You must reinstate a former employee if he or she requests it and returns to the job within certain time limits. If military service runs…

  • From one to 30 days: The employee must return to work at the beginning of the next regularly scheduled work period on the first full day following completion of service and an eight-hour rest period after returning home.
  • From 31 to 180 days: A request for reinstatement must be made to you no later than 14 days after completion of military service.
  • 181 days or more: A request for reinstatement must be made to you no later than 90 days after completion of military service.

These periods may be extended for up to two years if the employee is convalescing due to a service-related disability or injury. You must make reasonable accommodations for any such disability or injury.

An employee may return to the same or a new position, depending on the length of military service.
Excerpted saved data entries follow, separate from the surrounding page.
(* ===== verification/Quiet.v ===== *)
(** * Quiet

    Programs that run as abstract outbox steps without moving possibly executed work back
    to [queued], as a type class: instances for the store operations, and resolution
    through [let*], conditionals and matches for what is composed from them. *)

From Stdlib Require Import ZArith Lia.
From S2P Require Import Prelude Tables Json Models Schema Outbox OutboxFacts OutboxSpec OutboxRefine.

Section Quiet.
  Context `{Sha256}.

Definition no_requeue (ls : list label) : Prop := ∀ e, requeues_of e ls = 0%nat.

(** Runs as outbox steps, none of which is a requeue. *)
Class Quiet {A} (p : prog db A) : Prop := quiet : outbox_prog p (λ _ ls, no_requeue ls).

(** Leaves the effect and attempt tables alone. *)
Class Silent {A} (p : prog db A) : Prop := silent : outbox_silent p.

Lemma no_requeue_nil : no_requeue [].
Proof. by intros e. Qed.

Lemma requeues_of_app e l1 l2 :
  requeues_of e (l1 ++ l2) = (requeues_of e l1 + requeues_of e l2)%nat.
Proof. unfold requeues_of, rowcount, select. by rewrite List.filter_app, length_app. Qed.

Lemma claims_of_app e l1 l2 : claims_of e (l1 ++ l2) = (claims_of e l1 + claims_of e l2)%nat.
Proof. unfold claims_of, rowcount, select. by rewrite List.filter_app, length_app. Qed.

Lemma no_requeue_app l1 l2 : no_requeue l1 → no_requeue l2 → no_requeue (l1 ++ l2).
Proof. intros H1 H2 e. by rewrite requeues_of_app, H1, H2. Qed.

Lemma no_requeue_Forall ls : Forall (λ l, ∀ e, is_requeue e l = false) ls → no_requeue ls.
Proof.
  intros Hl e. induction Hl as [|l ls Hl _ IH]; [done|].
  unfold requeues_of, rowcount, select in *. simpl. by rewrite Hl.
Qed.

Lemma not_requeue_move e c t kinds : t ≠ queued → ∀ x, is_requeue x (LMove e c t kinds) = false.
Proof.
  intros Ht x. cbn [is_requeue]. destruct (state_eqb t queued) eqn:E.
  - by apply state_eqb_eq in E.
  - by rewrite andb_false_r.
Qed.

(** ** Silent programs *)

#[export] Instance silent_quiet {A} (p : prog db A) : Silent p → Quiet p | 100.
Proof.
  intros Hp. eapply outbox_prog_weaken; [by apply outbox_silent_prog|].
  intros r ls ->. apply no_requeue_nil.
Qed.

#[export] Instance silent_ret {A} (a : A) : Silent (pret a).
Proof. by intros s. Qed.
#[export] Instance silent_raise {A} e : Silent (@praise db A e).
Proof. by intros s. Qed.
#[export] Instance silent_get {A} (f : db → A) : Silent (pget f).
Proof. by intros s. Qed.
#[export] Instance silent_read {A} (f : db → result A) : Silent (pread f).
Proof. by intros s. Qed.
#[export] Instance silent_bind {A B} (m : prog db A) (k : A → prog db B) :
  Silent m → (∀ a, Silent (k a)) → Silent (pbind m k).
Proof.
  intros Hm Hk s. unfold pbind. destruct (Hm s) as [H1 H2].
  destruct (m s) as [[a|err] s1]; [|done]. destruct (Hk a s1). simpl in *. split; congruence.
Qed.

(** A transaction that keeps the two tables. *)
#[export] Instance silent_write {A} (body : txn db A) :
  (∀ s a s', body s = Ok (a, s') →
     effects s' = effects s ∧ effect_attempts s' = effect_attempts s) → Silent (write body).
Proof. intros Hb s. unfold write. destruct (body s) as [[a s']|] eqn:E; [by eapply Hb|done]. Qed.

#[export] Instance silent_evidence e k now d w : Silent (record_evidence e k now d w).
Proof. apply record_evidence_silent. Qed.
#[export] Instance silent_decision d : Silent (record_decision d).
Proof. apply record_decision_silent. Qed.

(** ** Quiet programs *)

#[export] Instance quiet_bind {A B} (m : prog db A) (k : A → prog db B) :
  Quiet m → (∀ a, Quiet (k a)) → Quiet (pbind m k).
Proof.
  intros Hm Hk. eapply outbox_prog_weaken.
  - eapply (outbox_prog_bind m k no_requeue no_requeue); [exact Hm|exact Hk].
  - intros r ls (l1 & l2 & -> & H1 & [H2| ->]); apply no_requeue_app; auto using no_requeue_nil.
Qed.

#[export] Instance quiet_claim e w now lease ver aid : Quiet (claim_effect e w now lease ver aid).
Proof.
  eapply outbox_prog_weaken; [apply claim_effect_prog|].
  intros r ls [[_ ->]|[_ ->]]; apply no_requeue_Forall; by repeat constructor.
Qed.

(** A transition to anything but [queued]. *)
Lemma quiet_transition e exp t now ev w :
  t ≠ queued → Quiet (transition e exp (state_str t) now ev w).
Proof.
  intros Ht. eapply outbox_prog_weaken; [apply transition_prog|].
  intros r ls [(_ & c & t' & -> & Hs%state_str_inj & _)|[_ ->]]; [subst t'|apply no_requeue_nil].
  apply no_requeue_Forall. repeat constructor. by apply not_requeue_move.
Qed.

(** The abstract states the code names by literal strings. *)
#[export] Instance quiet_to_sent e exp now ev w : Quiet (transition e exp "sent" now ev w).
Proof. by apply (quiet_transition e exp sent). Qed.
#[export] Instance quiet_to_failed e exp now ev w : Quiet (transition e exp "failed" now ev w).
Proof. by apply (quiet_transition e exp failed). Qed.
#[export] Instance quiet_to_unknown e exp now ev w : Quiet (transition e exp "unknown" now ev w).
Proof. by apply (quiet_transition e exp unknown). Qed.
#[export] Instance quiet_to_expired e exp now ev w : Quiet (transition e exp "expired" now ev w).
Proof. by apply (quiet_transition e exp expired). Qed.
#[export] Instance quiet_to_escalated e exp now ev w :
  Quiet (transition e exp "unknown_nonrepeatable" now ev w).
Proof. by apply (quiet_transition e exp unknown_nonrepeatable). Qed.

#[export] Instance quiet_release e w now : Quiet (release_claim e w now).
Proof.
  eapply outbox_prog_weaken; [apply release_claim_prog|].
  intros r ls ->. apply no_requeue_Forall. by repeat constructor.
Qed.

Lemma no_requeue_submit ls e : ls = [] ∨ ls = [LSubmit e] → no_requeue ls.
Proof. intros [-> | ->]; apply no_requeue_Forall; by repeat constructor. Qed.

#[export] Instance quiet_enqueue a st : Quiet (enqueue_effect a st).
Proof.
  eapply outbox_prog_weaken; [apply enqueue_effect_prog|]. intros r ls Hl. exact (no_requeue_submit _ _ Hl).
Qed.

#[export] Instance quiet_enqueue_participation env aid data now :
  Quiet (enqueue_participation_effect env aid data now).
Proof.
  eapply outbox_prog_weaken; [apply enqueue_participation_prog|]. intros r ls Hl.
  exact (no_requeue_submit _ _ Hl).
Qed.

#[export] Instance quiet_recover now : Quiet (recover_executing now).
Proof.
  intros s Hi. eexists. split; [by apply recover_executing_prog|].
  apply no_requeue_Forall, Forall_fmap, Forall_true. intros e x. by apply not_requeue_move.
Qed.

Lemma no_requeue_cancel ls : cancel_labels ls → no_requeue ls.
Proof.
  intros Hl. apply no_requeue_Forall. eapply Forall_impl; [exact Hl|].
  intros l (e & c & kinds & ->) x. by apply not_requeue_move.
Qed.

#[export] Instance quiet_cancel_stale turn rev now reason :
  Quiet (cancel_stale_effects turn rev now reason).
Proof. eapply outbox_prog_weaken; [apply cancel_stale_prog|]. intros ? ?. apply no_requeue_cancel. Qed.

(** A step that others take in between, as an arbitrary quiet program. *)
#[export] Instance quiet_others {A} (p : prog db A) :
  Quiet p → Quiet (λ s, (Ok tt, (p s).2)).
Proof. intros Hp s Hi. destruct (Hp s Hi) as (ls & H1 & H2). by exists ls. Qed.

End Quiet.

(** Case analysis during resolution. *)
#[export] Hint Extern 5 (Quiet (match ?x with _ => _ end)) => destruct x : typeclass_instances.
#[export] Hint Extern 5 (Silent (match ?x with _ => _ end)) => destruct x : typeclass_instances.

Ltac solve_quiet := intros; cbv beta zeta; apply _.

(** A silent transaction: open it and look at each branch. *)
Ltac solve_silent :=
  intros; apply silent_write; intros ? ? ? Hbody; cbv beta zeta in Hbody;
  repeat (case_match; try discriminate); injection Hbody as; subst; done.
(* ===== verification/Fixtures.v ===== *)
(** * Fixtures

    A small concrete store used to evaluate the definitions: one text effect, queued, then
    claimed, then unproven. Hashes use the stand-in [plain_sha256]. *)

From Stdlib Require Import ZArith Lia.
From S2P Require Import Prelude Tables Json Models Schema Outbox OutboxFacts OutboxSpec OutboxRefine.

#[local] Existing Instance plain_sha256.

Definition hello_payload : EffectPayload := TextPayload "hello" None.
Definition hello_target : EffectTarget := MkTarget "whatsapp" "c" None None.

Definition hello_envelope : EffectEnvelope :=
  {| env_effect_id := "e1"; env_operation_key := "op1"; env_payload := hello_payload;
     env_target := hello_target; env_trace_id := "t"; env_turn_id := "tu"; env_turn_revision := 1;
     env_principal := "u"; env_capability := "reply"; env_expires_at_ms := Some 5000;
     env_policy_version := Some "v1"; env_policy_hash := Some "h"; env_created_ms := Some 100;
     env_origin := "legacy"; env_admission_id := None |}.

Definition hello_args : effect_args := args_of_envelope hello_envelope 100 "legacy" None.

Definition queued_db : db := (enqueue_effect hello_args "queued" empty_db).2.
Definition executing_db : db := (claim_effect "e1" "w" 200 30000 None "a1" queued_db).2.
Definition unknown_db : db :=
  (transition "e1" ["executing"] "unknown" 300 NoEvidence (Some "w") executing_db).2.

Lemma queued_db_inv : outbox_inv queued_db.
Proof.
  destruct (enqueue_effect_prog hello_args "queued" empty_db outbox_inv_empty) as (ls & Hs & _).
  by eapply outbox_steps_inv, outbox_inv_empty.
Qed.

Lemma executing_db_inv : outbox_inv executing_db.
Proof.
  destruct (claim_effect_prog "e1" "w" 200 30000 None "a1" queued_db queued_db_inv) as (ls & Hs & _).
  by eapply outbox_steps_inv, queued_db_inv.
Qed.

Lemma unknown_db_inv : outbox_inv unknown_db.
Proof.
  destruct (transition_prog "e1" ["executing"] "unknown" 300 NoEvidence (Some "w") executing_db
              executing_db_inv) as (ls & Hs & _).
  by eapply outbox_steps_inv, executing_db_inv.
Qed.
Returning the employee to a position that has been held by someone else for the duration of military service means displacing the interim worker. Use tact and creativity to keep all workers happy, both those who stay during military conflict and those who serve in the armed forces.

Health care
If you regularly have 20 or more employees, you must offer COBRA coverage to any who are called up. But as a practical matter most will probably not take it because the federal government offers comprehensive health coverage through TRICARE (a government-funded HMO) to military personnel (free), their spouses and dependents (low cost). Only those with serious health conditions are likely to continue participating in your plan through COBRA.

Retirement plans
You aren’t required to make contributions on behalf of employees who are away on active duty. But if they return to the job, you must contribute what you would have had they not been away. Military leave is not considered a “break in service” under the plan. This time is treated as a period of employment for purposes of eligibility to participate, vesting and benefit accruals.

Employees have the option of making the contributions they would have made had they remained on the job. There is an extended period for doing so (three times the length of military service or five years, whichever is less).

If an employee called to active duty has an outstanding plan loan, the interest rate on the loan during the period of military service cannot exceed 6%. You may consider amending the plan to allow you to suspend loan repayment requirement during the period of service.

If you have a 401(k) plan, though not required you may wish to amend it so that an employee on active duty can designate someone to make investment decisions during the military leave.

Employer assistance
If you or key employees are called to active duty, who will run your business? Make plans now.

Idea: You may qualify for a special loan program called the Military Reservist Economic Injury Disaster Loan (MREIDL) from the SBA. The loan can be used to meet operating expenses (payroll, fixed debts, etc.) during the period of military conflict and is repayable over a period of up to 30 years at 4% interest.